(** The errors of scrypt and nacl are values of those packages. *)
Hypothesis scrypt_Key_foreign : forall password salt N r p keyLen e,
  (scrypt_Key env password salt N r p keyLen).2 = Some e ->
  exists pkg msg, e = foreign_error pkg msg.

Hypothesis nacl_Load_foreign : forall hexkey e,
  (nacl_Load env hexkey).2 = Some e -> exists pkg msg, e = foreign_error pkg msg.

Lemma naclLoadFromPass_ok (pass : list byte) :
  exists key, naclLoadFromPass env pass = (key, None).
Proof.
  unfold naclLoadFromPass.
  pose proof (scrypt_Key_ok pass) as Hs. pose proof (nacl_Load_ok pass) as Hl.
  destruct (scrypt_Key env pass [] (Z.shiftl 1 15) 8 1 32) as [hash err].
  cbn [fst snd] in Hs, Hl. subst err.
  destruct (nacl_Load env (EncodeHex env hash)) as [key err].
  cbn [snd] in Hl. subst err. exists key. reflexivity.
Qed.

Lemma naclLoadFromPass_error_foreign (pass key : list byte) (e : error) :
  naclLoadFromPass env pass = (key, Some e) -> exists pkg msg, e = foreign_error pkg msg.
Proof.
  unfold naclLoadFromPass. intros H.
  pose proof (scrypt_Key_foreign pass [] (Z.shiftl 1 15) 8 1 32) as Hs.
  destruct (scrypt_Key env pass [] (Z.shiftl 1 15) 8 1 32) as [hash [e' |]].
  - injection H as _ <-. apply Hs. reflexivity.
  - apply (nacl_Load_foreign (EncodeHex env hash)). rewrite H. reflexivity.
Qed.

(** C6. Under every passphrase, a seed that is sealed and then opened is
    the seed again, and neither step returns an error. *)
Theorem C6_vault_roundtrip (nonce pass : list byte) (seed : string) :
  exists blob,
    encryptWalletSeed env nonce pass seed = (blob, None) /\
    decryptWalletSeed env pass blob = (seed, None).
Proof.
  destruct (naclLoadFromPass_ok pass) as [key Hkey].
  exists (secretbox_EasySeal env nonce (bytes_of_string seed) key).
  unfold encryptWalletSeed, decryptWalletSeed. rewrite Hkey.
  split; [reflexivity |].
  rewrite EasyOpen_EasySeal. unfold string_of_bytes, bytes_of_string.
  rewrite string_of_list_byte_of_string. reflexivity.
Qed.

◆ **Problem**
Write out again, unchanged, every line from the line containing "rewrite string_of_list_byte_of_string. reflexivity." to the final line of the material above.

◆ **Final answer**
  rewrite string_of_list_byte_of_string. reflexivity.
Qed.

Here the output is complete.